= Nicolás Terrados =

Spanish physician in sports medicine

Nicolás Terrados Cepeda (born 12 March 1958) is a Spanish physician specialising in sports medicine.

==Early life and education==
Terrados was born in Espelúy and was educated at the University of Oviedo, where he earned his MD cum laude in 1991 with a thesis entitled Ejercicio Físico en Altitud: Efectos sobre el Metabolismo Muscular (Physical exercise at altitude: effects on muscular metabolism).

==Career==
In 1988, after requesting a leave of absence from his job at the Municipal Sports Foundation of Avilés, he joined the Spanish Olympic Sports Association as a doctor. He worked as part of the monitoring program for several Olympic teams until the 1992 Olympic Games in Barcelona. During the same period, he was also part of the medical team of the Spanish Olympic Committee.

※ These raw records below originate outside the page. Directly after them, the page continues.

(** Who has an owner, is claimed and is settled: an account. *)
Lemma owner_account d c now i :
  (owned (after d (c, now)) i + settles i d c now = owned d i + claims i d c now)%nat.
Proof.
  assert (forall d', owner_of d' i = owner_of d i -> owned d' i = owned d i) as Heq by (unfold owned; by intros d' ->).
  destruct c as [v n j|input|input token|input token|token leaseMs|k token|k token retryAt code|k token code|k token block];
    unfold Outbox.after; cbn [fst snd settles claims]; rewrite ?Nat.add_0_r.
  - apply Heq, seed_owner.
  - apply Heq. unfold enqueue, transaction. destruct (enqueueInternal _ _ _ _) as [[[e b] d']|] eqn:E; [|done].
    by eapply enqueue_owner.
  - unfold claimSubmission, transaction, for_child.
    destruct (claimSubmissionInternal _ _ _ _ _) as [[[x|] d']|] eqn:E; cbn [fst snd].
    + apply claim_Ok in E as (c & -> & _ & _ & Hn & Hs & Hj). destruct (bool_decide_reflect (owner c = i)) as [<-|Hne].
      * unfold owned. by rewrite Hn, Hs.
      * rewrite Nat.add_0_r. by apply Heq, Hj.
    + apply claim_other in E as ->. lia.
    + lia.
  - unfold for_child. destruct (enqueueOwned sha256 d input token now).1 as [x|e] eqn:E.
    + apply owned_Ok in E as (c & -> & Hs & Hn & Hj). destruct (bool_decide_reflect (owner c = i)) as [<-|Hne].
      * unfold owned. by rewrite Hn, Hs.
      * rewrite Nat.add_0_r. by apply Heq, Hj.
    + by rewrite (owned_other _ _ _ _ _ E), Nat.add_0_r.
  - apply Heq, heads_owner, lease_heads.
  - apply Heq, heads_owner, transition_heads.
  - apply Heq, heads_owner. unfold markRetry. destruct (held _ _ _); [|done]. apply transition_heads.
  - apply Heq, heads_owner, transition_heads.
  - apply Heq, heads_owner. unfold markConflict, transaction.
    pose proof (transition_heads d k token conflict now None (Some "immutable_conflict")) as Ht.
    destruct (transition _ _ _ _ _ _ _) as [[e|e] d1]; [|done]. destruct block; [|done]. exact Ht.
Qed.

Lemma submission_step d d' i : crossed d i -> step d d' -> crossed d' i.
Proof.
  intros (r & [Hc Hr]%rows_of_spec & Hp & Hs) [j h _ _ _ _ ->|c h q now _ _ ->|j h o _ _ ->|l Hf ->];
    try (exists r; by rewrite rows_of_spec).
  - exists r. rewrite rows_of_spec. split_and!; try done. cbn. set_solver.
  - apply list_elem_of_lookup in Hr as (k & Hk). destruct (Forall2_lookup_l _ _ _ _ _ Hf Hk) as (r' & Hk' & Hu).
    pose proof (event_of_row _ _ (proj1 Hu)) as (Hc' & _ & Hp' & Hs' & _). exists r'. rewrite rows_of_spec.
    split_and!; try congruence. by eapply list_elem_of_lookup_2.
Qed.

Lemma after_numbered d c : numbered d -> numbered (after d c).
Proof.
  intros Hn. pose proof (outbox_after_steps sha256 maxAttempts d c Hn) as Hs.
  induction Hs as [|d1 d2 d3 H _ IHs]; [done|]. by apply IHs, (step_numbered maxAttempts d1).
Qed.

Lemma submission_after d c i : numbered d -> crossed d i -> crossed (after d c) i.
Proof.
  intros Hn Hc. pose proof (outbox_after_steps sha256 maxAttempts d c Hn) as Hs. clear Hn.
  induction Hs as [|d1 d2 d3 H _ IHs]; [done|]. by eapply IHs, submission_step.
Qed.

Lemma claims_crossed i d c now : claims i d c now <> 0%nat ->
  claims i d c now = 1%nat /\ ~ crossed d i /\ crossed (after d (c, now)) i.
Proof.
  destruct c; try done. unfold claims, claimSubmission, transaction, for_child, Outbox.after. cbn [fst snd].
  unfold claimSubmission, transaction.
  destruct (claimSubmissionInternal _ _ _ _ _) as [[[x|] d']|] eqn:E; cbn [fst snd]; try done.
  apply claim_Ok in E as (c & -> & Hn & Hy & _). by destruct (bool_decide_reflect (owner c = i)) as [<-|].
Qed.

Lemma total_claims_crossed i d l : numbered d -> crossed d i -> total (claims i) d l = 0%nat.
Proof.
  revert d. induction l as [|[c now] l IH]; intros d Hn Hc; [done|]. cbn [total].
  rewrite IH by (by apply after_numbered || by apply submission_after).
  destruct (decide (claims i d c now = 0%nat)) as [->|Hne]; [done|]. by apply claims_crossed in Hne as (_ & ? & _).
Qed.

(** C30. The submission of a child's deposit is claimed at most once, in all runs of all processes;
    and the outcome is recorded as the owner's at most as often as it was claimed.  No second
    process ever submits the deposit of a child that was claimed, even after a crash. *)
Theorem deposit_claimed_once i l :
  (total (claims i) empty l <= 1)%nat /\ (total (settles i) empty l <= total (claims i) empty l)%nat.
Proof.
  split.
  - generalize numbered_empty. generalize empty. induction l as [|[c now] l IH]; intros d Hn; cbn [total]; [lia|].
    destruct (decide (claims i d c now = 0%nat)) as [->|Hne]; [by apply IH, after_numbered|].
    apply claims_crossed in Hne as (-> & _ & Hc). rewrite total_claims_crossed; [lia|by apply after_numbered|done].
  - assert (forall d, total (settles i) d l <= total (claims i) d l + owned d i)%nat as H.
    2:{ specialize (H empty). assert (owned empty i = 0%nat) by (unfold owned, owner_of, head_of; cbn; by rewrite lookup_empty). lia. }
    induction l as [|[c now] l IH]; intros d; cbn [total]; [lia|].
    pose proof (owner_account d c now i). specialize (IH (after d (c, now))). lia.
Qed.
End Safety.

Module OutboxSample.
Import Canonical EvidenceSchema Outbox.
Local Open Scope string_scope.
Local Open Scope list_scope.

(** A digest that tells texts apart. *)
Definition sha (text : chars) : chars := text.

Definition kid : identity := {|
  networkId := "testnet"; bindingId := "b"; executionId := "run:exec:a"; allocationId := "a"; childId := "c" |}.
Definition address : string := "0x00000000000000000000000000000000000000aa".
Definition hash : string := "0x00000000000000000000000000000000000000000000000000000000000000bb".
Definition common : list (string * val) := [
  ("chainId", Str "84532"); ("yieldRouterAddress", Str address); ("caller", Str address);
  ("poolAddress", Str address); ("assets", Str "5"); ("minShares", Str "4")].
Definition submitting_input : val := Obj [
  ("identity", identity_val kid); ("phase", Str "base_deposit"); ("status", Str "submitting");
  ("evidence", Obj common); ("observedAt", Number (Num 1))].
Definition confirmed_input : val := Obj [
  ("identity", identity_val kid); ("phase", Str "base_deposit"); ("status", Str "confirmed");
  ("evidence", Obj (common ++ [("shares", Str "5"); ("userOpHash", Str hash); ("transactionHash", Str hash);
    ("event", Obj [("address", Str address); ("topic0", Str hash); ("logIndex", Str "0"); ("caller", Str address);
       ("poolAddress", Str address); ("assets", Str "5"); ("shares", Str "5")])]));
  ("observedAt", Number (Num 2))].

(** Claimed, confirmed by its owner, then reported; the first report fails once. *)
Definition story : list (call * Z) := [
  (Seed (identity_val kid) (Num 3) None, 0%Z); (ClaimSubmission submitting_input "mine", 1%Z);
  (EnqueueOwned confirmed_input "mine", 2%Z);
  (LeaseNext "t1" 30, 3%Z); (MarkRetry 1 "t1" 5 "temporary_failure", 4%Z);
  (LeaseNext "t2" 30, 5%Z); (MarkDelivered 1 "t2", 6%Z);
  (LeaseNext "t3" 30, 7%Z); (MarkDelivered 2 "t3", 8%Z)].
(** The claim is tried again, and so is the delivery. *)
Definition sequel : list (call * Z) := [
  (ClaimSubmission submitting_input "other", 9%Z); (Enqueue confirmed_input, 10%Z); (LeaseNext "t4" 30, 11%Z)].

Definition db_ : db := run sha 5 empty story.
Definition told : status_view :=
  match status db_ (identity_val kid) with Ok v => v | Throw _ =>
    {| complete := false; is_blocked := false; recoveryVersion := None; latest_ := None; events := [] |} end.
Definition tried_row (k : nat) : row :=
  match outbox db_ !! k with Some r => r | None =>
    {| id := 0; event_id := []; child := kid; expected := 0; rphase := cctp_burn; rstate := unknown;
       evidence_digest := []; report_json := []; delivery_status := dead; attempts := 0; available_at := 0;
       lease := None; last_error_code := None; created_at := 0; updated_at := 0; delivered_at := None |} end.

From 1998 until 2002, he served as chief of medical services for the ONCE cycling team. During the 1998 Tour de France, he was arrested by French police in connection with the Festina Affair and accused of having brought controlled substances into France. Alex Zülle had told police that he had been administered erythropoietin (EPO) by Terrados. Terrados was found guilty and given a fine of €4,573. He appealed the decision, and in 2002 was acquitted of all charges.

On 24 July 2013, the Senate of France published a report which included the results of analyses carried out in 2004 of samples collected during the 1998 Tour. The analyses used techniques which had not been available at the time of the Tour. The samples of Laurent Jalabert, a member of the ONCE team, tested positive for EPO. Jalabert admitted doping, but said that he had done so under instruction from the ONCE medical team, of which Terrados was the director.

In 2004, Terrados became director of the Unit of High Performance Sports Medicine in Avilés. During the 2011/2012 La Liga season, he also worked with the medical team of Sevilla FC, at the request of their manager Marcelino García Toral.

In 2015, he helps Pau Gasol to prepare for the European Championship of basketball.